• [Work instruction]: Instruction for the entries that follow: retype exactly the lines from the line with "in *. unfold MCLBYTES. lia." to the line with "dp_W : W s' (m' :: ms);", both included, and omit all others.

(Beginning of Information supplied)

(* ===== verification/MbufDev.v ===== *)
(** * Copying from device memory: m_devget *)

From stdpp Require Import base numbers list option gmap.
From Stdlib Require Import ZArith Lia Bool.
From S2P Require Import Prelude Mbuf MbufOps MbufFacts MbufInv MbufExt MbufFree MbufChain MbufTrim.
From S2P Require Import MbufJoin MbufPull MbufCopy MbufDown.

(** The buffer of the next mbuf, and how much of it may be used. *)
Record devbuf (s : mst) (ms : list mbuf) (m : mbuf) (off : Z) (first : bool) (m' : mbuf) (len : Z) (s' : mst) : Prop := {
  db_W : W s' (m' :: ms);
  db_keeps : keeps s s' ms;
  db_alone : alone m' ms;
  db_extwr : extwr m';
  db_start : data_start m' <= m_data m';
  db_room : m_data m' + len <= capacity s' m';
  db_off : off <= len;
  db_len : first = false -> MLEN <= len;
  db_hdr : m_pkthdr m' = m_pkthdr m;
  db_ishdr : is_pkthdr m' = is_pkthdr m }.

Lemma wp_devget_buf s m ms (first : bool) mlh totlen off len Q :
  W s (m :: ms) -> is_ext m = false -> m_data m = data_start m -> len = MLEN - data_start m ->
  0 <= off <= len -> (first = false -> is_pkthdr m = false) -> 0 <= mlh -> 0 <= totlen ->
  (forall m' l s', devbuf s ms m off first m' l s' -> Q (m', l) s') ->
  wp (devget_room mlh first totlen off m len) Q s.
Proof.
  intros HW Hx Hd El Hoff Hf Hm Ht HQ. unfold devget_room. pose proof (data_start_nonneg m) as Hds.
  assert (first = false -> MLEN <= len) as Hlen.
  { intros E. unfold data_start in El. rewrite Hx, (Hf E) in El. lia. }
  assert (forall k, 0 <= k -> off <= len - k -> (first = false -> k = 0) ->
    devbuf s ms m off first (set_data m (m_data m + k)) (len - k) s) as Hin.
  { intros k Hk Hok Hfk. split; try done.
    - apply (W_core _ _ m); [by split|done].
    - change (alone m ms). intros ?. congruence.
    - change (extwr m). intros ?. congruence.
    - change (data_start (set_data _ _)) with (data_start m). cbn [m_data set_data]. lia.
    - change (capacity s (set_data _ _)) with (capacity s m). rewrite (capacity_int _ _ _ _ HW Hx). simpl. lia.
    - intros E. rewrite (Hfk E), Z.sub_0_r. auto. }
  assert (devbuf s ms m off first m len s) as Hm0.
  { specialize (Hin 0 ltac:(lia) ltac:(lia) ltac:(done)). rewrite Z.add_0_r, Z.sub_0_r in Hin. by destruct m. }
  destruct (Z.leb_spec MINCLSIZE (totlen + off)).
  - apply wp_bind. eapply wp_m_clget; [done|done|done|intros s2 Hw HW2 Hcl2|].
    + rewrite Hx. apply wp_ret. apply HQ. destruct Hm0. split; try done; [by apply keeps_cl|].
      unfold capacity. by rewrite (buf_cl s s2).
    + intros m' s2 HW2 Hk2 He Hx' Ha _ Hc. rewrite Hx'. apply wp_ret. apply HQ.
      assert (m_data m' = 0) as Hd' by (by rewrite He).
      split; try done.
      * intros _. rewrite He. simpl. flag_simpl. done.
      * unfold data_start. rewrite Hx'. lia.
      * rewrite Hd'. unfold MCLBYTES. lia.
      * change MLEN with 224 in *. unfold MCLBYTES. lia.
      * by rewrite He.
      * rewrite He. unfold is_pkthdr. simpl. flag_simpl. done.
  - destruct (first && _) eqn:E; apply wp_ret; [|by apply HQ].
    apply andb_true_iff in E as [-> E%Z.leb_le]. apply HQ, Hin; [done|lia|done].
Qed.

(** The mbuf filled with the next bytes. *)
Record devpiece (s : mst) (ms : list mbuf) (m : mbuf) (b : list Z) (m' : mbuf) (s' : mst) : Prop := {
  dp_W : W s' (m' :: ms);
  dp_keeps : keeps s s' ms;
  dp_good : good s' m';
  dp_data : mdata s' m' = b;
  dp_private : private (m' :: ms) m';
  dp_hdr : m_pkthdr m' = m_pkthdr m;
  dp_ishdr : is_pkthdr m' = is_pkthdr m }.

Lemma wp_devget_fill s ms m0 off first m len s1 totlen dev Q :
  devbuf s ms m0 off first m len s1 -> 0 <= off -> 0 <= totlen <= zlen dev ->
  (forall m' s', devpiece s ms m0 (ztake (Z.min totlen (len - off)) dev) m' s' ->
     Q (m', Z.min totlen (len - off)) s') ->
  wp (devget_fill dev totlen off m len) Q s1.
Proof.
  intros [H1 H2 H3 H4 H5 H6 H7 H8 H9 H10] Ho Ht HQ. unfold devget_fill.
  assert ((if negb (off =? 0) then (set_data m (m_data m + off), len - off) else (m, len)) =
          (set_data m (m_data m + off), len - off)) as ->.
  { destruct (Z.eqb_spec off 0) as [->|]; [|done]. rewrite Z.add_0_r, Z.sub_0_r. by destruct m. }
  set (k := Z.min totlen (len - off)). assert (0 <= k <= zlen dev) as Hk by lia.
  rewrite (proj2 (Z.ltb_ge (zlen dev) k)) by lia.
  set (m1 := set_len (set_data m (m_data m + off)) k).
  assert (zlen (ztake k dev) = k) as Hz by (by apply zlen_ztake).
  apply wp_bind. eapply (wp_fill_len s1 m1 ms); [apply (W_core _ _ m); [by split|done]|exact H3| |by rewrite Hz| |].
  - change (data_start m1) with (data_start m). unfold m1. cbn [m_data set_len set_data]. lia.
  - change (capacity s1 m1) with (capacity s1 m). rewrite Hz. unfold m1. cbn [m_data set_len set_data]. lia.
  - intros m' s' HW' Hk' Hg' Hd' Hm'. apply wp_ret, HQ. split; try done.
    + by eapply keeps_trans.
    + apply private_alone; rewrite Hm'; [exact H3|exact H4].
    + by rewrite Hm'.
    + by rewrite Hm'.
Qed.

(** What has been copied, in mbufs nobody shares. *)
Record devchain (s : mst) (fr : list mbuf) (b : list Z) (top : list mbuf) : Prop := {
  dc_W : W s (top ++ fr);
  dc_good : Forall (good s) top;
  dc_bytes : bytes s top = b;
  dc_private : Forall (private (top ++ fr)) top }.

Lemma private_zok s fr b top : devchain s fr b top -> zok s true top.
Proof.
  intros [HW _ _ Hp]. assert (Forall (fun m => M_READONLY s m = false) top) as Hro.
  { rewrite list.Forall_forall in Hp |- *. intros m Hm. eapply private_writable; [done|set_solver|by apply Hp]. }
  clear HW Hp. induction Hro as [|m r Hm _ IH]; [done|]. by split.
Qed.

Lemma devchain_snoc s fr top a m m' b s' :
  Forall (good s) top -> bytes s top = a -> Forall (private (top ++ fr)) top ->
  devpiece s (top ++ fr) m b m' s' -> devchain s' fr (a ++ b) (top ++ [m']).
Proof.
  intros C2 C3 C4 [P1 P2 P3 P4 P5 _ _]. pose proof P2 as [Kt _]%keeps_app.
  split.
  - rewrite <- app_assoc. simpl. by rewrite <- Permutation_middle.
  - apply list.Forall_app. split; [by eapply good_keeps|by constructor].
  - rewrite chain_bytes_app, (bytes_keeps s s'), C3 by done. by rewrite bytes_cons, P4, app_nil_r.
  - by apply (private_snoc true).
Qed.

Lemma ztake_zdrop_app k n {A} (l : list A) : 0 <= k <= n -> ztake k l ++ ztake (n - k) (zdrop k l) = ztake n l.
Proof.
  intros H. rewrite <- (zdrop_ztake k (n - k)) by lia. replace (k + (n - k)) with n by lia.
  rewrite <- (ztake_ztake k n) by lia. apply ztake_zdrop.
Qed.

Section Loop.
Context (fr : list mbuf) (mlh : Z) (first : mbuf) (Hmlh : 0 <= mlh).

(** The turns after the first. *)
Lemma wp_devget_rest fuel : forall s a top dev totlen Q,
  (Z.to_nat totlen <= fuel)%nat -> top <> [] -> devchain s fr a top -> 0 <= totlen <= zlen dev ->
  (forall s', refused M_DONTWAIT s -> W s' fr -> keeps s s' fr -> Q [] s') ->
  (forall more s', keeps s s' fr -> devchain s' fr (a ++ ztake totlen dev) (top ++ more) -> Q (top ++ more) s') ->
  wp (devget_loop fuel mlh dev totlen 0 first top) Q s.
Proof.
  induction fuel as [|fuel IH]; intros s a top dev totlen Q Hf Hne Hc Ht HN HS.
  { simpl. rewrite (proj2 (Z.leb_le totlen 0)) by lia. apply wp_ret. rewrite <- (app_nil_r top).
    apply HS; [apply keeps_refl|]. by rewrite app_nil_r, ztake_0, app_nil_r by lia. }
  cbn [devget_loop]. destruct (Z.leb_spec totlen 0).
  { apply wp_ret. rewrite <- (app_nil_r top). apply HS; [apply keeps_refl|].
    by rewrite app_nil_r, ztake_0, app_nil_r by lia. }
  pose proof Hc as [HW Hg Hb Hp].
  destruct top as [|t0 top0] eqn:Et; [done|]. rewrite <- Et in *. rewrite bool_decide_eq_false_2 by (by rewrite Et).
  apply wp_bind. eapply wp_m_get; [done|intros s1 Hw HW1 Hcl1|intros m s1 HW1 Hcl1 (Htm & Hfl & Hd)].
  - apply wp_bind, (wp_m_freem _ s1 fr).
    + eapply W_core2, HW1. apply (zprop_core true).
    + apply (zok_zprop s1 true), (zok_mono s s1 true top fr fr); [by eapply private_zok|done|done|done].
    + intros s2 HW2 Hk2. apply wp_ret. apply HN; [done|done|]. eapply keeps_trans, Hk2. by apply keeps_cl.
  - assert (is_ext m = false) as Hx by (unfold is_ext; by rewrite Hfl).
    assert (is_pkthdr m = false) as Hpk by (unfold is_pkthdr; by rewrite Hfl).
    assert (data_start m = 0) as Hds by (unfold data_start; by rewrite Hx, Hpk).
    assert (keeps s s1 (top ++ fr)) as Hk1 by (by apply keeps_cl).
    apply wp_bind. eapply (wp_devget_buf s1 m (top ++ fr) false); [done|done|lia|rewrite Hds; lia|unfold MLEN, MSIZE, M_HDR_SIZE; lia|done|done|lia|].
    intros m1 l s2 Hdb. apply wp_bind. eapply wp_devget_fill; [done|lia|lia|].
    intros m2 s3 Hdp. pose proof (db_len _ _ _ _ _ _ _ _ Hdb eq_refl) as Hl. change MLEN with 224 in Hl.
    set (k := Z.min totlen (l - 0)) in *. pose proof Hk1 as [Kt Kf]%keeps_app.
    assert (keeps s s3 fr) as Hk3.
    { eapply keeps_trans; [exact Kf|]. pose proof (dp_keeps _ _ _ _ _ _ Hdp) as Hkp. by apply keeps_app in Hkp as [_ ?]. }
    apply (IH s3 (a ++ ztake k dev) (top ++ [m2])); [lia|by rewrite Et| |rewrite zlen_zdrop; lia| |].
    + eapply (devchain_snoc s1); [by eapply good_keeps|by rewrite (bytes_keeps s s1)|done|done].
    + intros s' Hr HW' Hk'. apply HN; [by eapply refused_keeps|done|by eapply keeps_trans].
    + intros more s' Hk' Hc'. rewrite <- !app_assoc in Hc'. rewrite <- app_assoc. apply HS; [by eapply keeps_trans|].
      by rewrite <- (ztake_zdrop_app k totlen dev) by lia.
Qed.
End Loop.

Lemma m_devget_spec max_linkhdr s fr dev totlen off :
  W s fr -> 0 <= max_linkhdr -> 0 < totlen <= zlen dev ->
  wp (m_devget max_linkhdr dev totlen off) (fun c s' => keeps s s' fr /\
    match c with
    | [] => W s' fr /\ (off < 0 \/ MHLEN < off \/ refused M_DONTWAIT s)
    | m :: _ => owns s' c fr /\ hdr_ok c /\ is_pkthdr m = true /\ bytes s' c = ztake totlen dev /\
        Forall (fun m => M_READONLY s' m = false) c
    end) s.
Proof.
  intros HW Hm Ht. unfold m_devget. destruct (Z.ltb_spec off 0); [apply wp_ret; by auto using keeps_refl|].
  destruct (Z.ltb_spec MHLEN off); [apply wp_ret; by auto using keeps_refl|]. cbn [orb].
  apply wp_bind. eapply wp_m_gethdr; [done|intros s1 Hw HW1 Hcl; apply wp_ret; by auto using keeps_cl|].
  intros m s1 HW1 Hcl1 (_ & Hf & Hd & _). set (m0 := set_phlen m totlen).
  assert (W s1 (m0 :: fr)) as HW0 by (apply (W_core _ _ m); [by split|done]).
  assert (is_ext m0 = false /\ is_pkthdr m0 = true) as [Hx Hp] by (unfold is_ext, is_pkthdr; simpl; by rewrite Hf).
  assert (data_start m0 = PKTHDR_SIZE) as Hds by (unfold data_start; by rewrite Hx, Hp).
  cbn [devget_loop]. rewrite (proj2 (Z.leb_gt _ _)) by lia. apply wp_bind, wp_ret, wp_bind.
  eapply (wp_devget_buf s1 m0 fr true); [done|done|by rewrite Hds|by rewrite Hds|lia|done|done|lia|].
  intros m1 l s2 Hdb. pose proof (db_off _ _ _ _ _ _ _ _ Hdb). apply wp_bind. eapply wp_devget_fill; [done|lia|lia|].
  intros m2 s3 Hdp. set (k := Z.min totlen (l - off)) in *.
  assert (keeps s s3 fr) as Hk3 by (eapply keeps_trans; [by apply keeps_cl|]; by eapply dp_keeps).
  eapply (wp_devget_rest fr max_linkhdr m0 Hm _ s3 (ztake k dev) [m2]); [lia|done| |rewrite zlen_zdrop; lia| |].
  - by apply (devchain_snoc s1 fr [] [] m0).
  - intros s' Hr HW' Hk'. split; [by eapply keeps_trans|]. split; [done|]. right; right.
    eapply refused_scl; [done|]. by eapply refused_keeps, Hr; eapply dp_keeps.
  - intros more s' Hk' Hc. split; [by eapply keeps_trans|]. rewrite ztake_zdrop_app in Hc by lia. cbn [app] in *.
    destruct Hc as [C1 C2 C3 C4]. destruct Hdp as [_ _ _ _ _ P6 P7].
    split_and!; [done| |by rewrite P7|done|].
    + intros _. change (m_len m2 + chain_len more) with (chain_len (m2 :: more)).
      rewrite P6, <- (zlen_bytes s' (m2 :: more)) by done. simpl in C3. rewrite C3, zlen_ztake by lia. done.
    + rewrite list.Forall_forall in C4 |- *. intros x Hx'. eapply private_writable; [done| |by apply C4].
      apply elem_of_app. by left.
Qed.

(** [m_devget] copies a packet from device memory: the result holds
    exactly the [totlen] bytes, with a packet header that says so, in buffers
    nobody shares.  It returns nothing only when [off] does not fit or the
    pools refuse, and then has given everything back. *)
Theorem m_devget_correct max_linkhdr s fr dev totlen off :
  W s fr -> 0 <= max_linkhdr -> 0 < totlen <= zlen dev ->
  wp (m_devget max_linkhdr dev totlen off) (fun c s' => keeps s s' fr /\
    match c with
    | [] => W s' fr /\ (off < 0 \/ MHLEN < off \/ refused M_DONTWAIT s)
    | m :: _ => owns s' c fr /\ hdr_ok c /\ is_pkthdr m = true /\ bytes s' c = ztake totlen dev /\
        Forall (fun m => M_READONLY s' m = false) c
    end) s.
Proof. apply m_devget_spec. Qed.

(End of Information supplied)

• [Result]:
      * change MLEN with 224 in *. unfold MCLBYTES. lia.
      * by rewrite He.
      * rewrite He. unfold is_pkthdr. simpl. flag_simpl. done.
  - destruct (first && _) eqn:E; apply wp_ret; [|by apply HQ].
    apply andb_true_iff in E as [-> E%Z.leb_le]. apply HQ, Hin; [done|lia|done].
Qed.

(** The mbuf filled with the next bytes. *)
Record devpiece (s : mst) (ms : list mbuf) (m : mbuf) (b : list Z) (m' : mbuf) (s' : mst) : Prop := {
  dp_W : W s' (m' :: ms);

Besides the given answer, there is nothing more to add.